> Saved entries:
Record FastpathWorker : Type := mk_worker {
  worker_index : Z;
  buffers : list PacketBuffer;
  batch_counters : FastpathCounters;
  return_q : @ReturnQueue PacketBuffer;
  adapter_manager : @ServiceQueue AdapterManagerMessage;
  mgmt_dispatch : @ServiceQueue MgmtDispatchMessage;
  actor_input_q : list Packet;
  substrate_egress_q : list QueuedEgressPacket;
  capture_queue : Capture;
}.

Definition with_buffers (w : FastpathWorker) (l : list PacketBuffer) : FastpathWorker :=
  mk_worker (worker_index w) l (batch_counters w) (return_q w) (adapter_manager w) (mgmt_dispatch w) (actor_input_q w) (substrate_egress_q w) (capture_queue w).
Definition count (w : FastpathWorker) (c : FastpathCounterType) (n : Z) : FastpathWorker :=
  mk_worker (worker_index w) (buffers w) (counter_increase_by (batch_counters w) c n) (return_q w) (adapter_manager w) (mgmt_dispatch w) (actor_input_q w) (substrate_egress_q w) (capture_queue w).
Definition with_manager (w : FastpathWorker) (q : ServiceQueue) (r : ReturnQueue) : FastpathWorker :=
  mk_worker (worker_index w) (buffers w) (batch_counters w) r q (mgmt_dispatch w) (actor_input_q w) (substrate_egress_q w) (capture_queue w).
Definition with_dispatch (w : FastpathWorker) (q : ServiceQueue) (r : ReturnQueue) : FastpathWorker :=
  mk_worker (worker_index w) (buffers w) (batch_counters w) r (adapter_manager w) q (actor_input_q w) (substrate_egress_q w) (capture_queue w).
Definition with_input (w : FastpathWorker) (l : list Packet) : FastpathWorker :=
  mk_worker (worker_index w) (buffers w) (batch_counters w) (return_q w) (adapter_manager w) (mgmt_dispatch w) l (substrate_egress_q w) (capture_queue w).
Definition with_egress (w : FastpathWorker) (l : list QueuedEgressPacket) : FastpathWorker :=
  mk_worker (worker_index w) (buffers w) (batch_counters w) (return_q w) (adapter_manager w) (mgmt_dispatch w) (actor_input_q w) l (capture_queue w).
Definition with_capture (w : FastpathWorker) (c : Capture) (cs : FastpathCounters) : FastpathWorker :=
  mk_worker (worker_index w) (buffers w) cs (return_q w) (adapter_manager w) (mgmt_dispatch w) (actor_input_q w) (substrate_egress_q w) c.

(** [FastpathWorker::new], its queues to the two services given. *)
Definition worker_new (buffer_count : nat) (index : Z) (zero : PacketBuffer) (am : ServiceQueue) (md : ServiceQueue) (c : Capture) : FastpathWorker :=
  mk_worker index (replicate buffer_count zero) counters_default return_queue_new am md [] [] c.

Definition drop_and_count (w : FastpathWorker) (pkt : Packet) (reason : FastpathCounterType) : FastpathWorker :=
  count (with_buffers w (buffers w ++ [destroy pkt])) reason 1.

(** The last [n] buffers, last first, as fresh packets. *)
Definition get_fresh_packets (w : FastpathWorker) (n : nat) : outcome (FastpathWorker * list Packet) :=
  let nbufs := Nat.min (length (buffers w)) n in
  let keep := (length (buffers w) - nbufs)%nat in
  ps ← foldr (λ b acc, ps ← acc; p ← new M b DEFAULT_MESSAGE_HEADROOM; Ret (p :: ps)) (Ret []) (rev (drop keep (buffers w)));
  Ret (with_buffers w (take keep (buffers w)), ps).

(** ** Headers and metadata *)

Definition read_from_buf {A} (c : packed A) (pkt : Packet) : outcome (option (A * Packet)) :=
  match read_from_prefix c (body M pkt) with
  | None => Ret None
  | Some (a, _) => pkt ← advance pkt (Z.of_nat (size_of c)); Ret (Some (a, pkt))
  end.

> Required action:
Copy out the lines above exactly, beginning at the one that contains "Definition with_buffers (w" and ending at the one that contains "mk_worker (worker_index w) (buffers w) (batch_counters w) r q".

> Expected output:
Definition with_buffers (w : FastpathWorker) (l : list PacketBuffer) : FastpathWorker :=
  mk_worker (worker_index w) l (batch_counters w) (return_q w) (adapter_manager w) (mgmt_dispatch w) (actor_input_q w) (substrate_egress_q w) (capture_queue w).
Definition count (w : FastpathWorker) (c : FastpathCounterType) (n : Z) : FastpathWorker :=
  mk_worker (worker_index w) (buffers w) (counter_increase_by (batch_counters w) c n) (return_q w) (adapter_manager w) (mgmt_dispatch w) (actor_input_q w) (substrate_egress_q w) (capture_queue w).
Definition with_manager (w : FastpathWorker) (q : ServiceQueue) (r : ReturnQueue) : FastpathWorker :=
  mk_worker (worker_index w) (buffers w) (batch_counters w) r q (mgmt_dispatch w) (actor_input_q w) (substrate_egress_q w) (capture_queue w).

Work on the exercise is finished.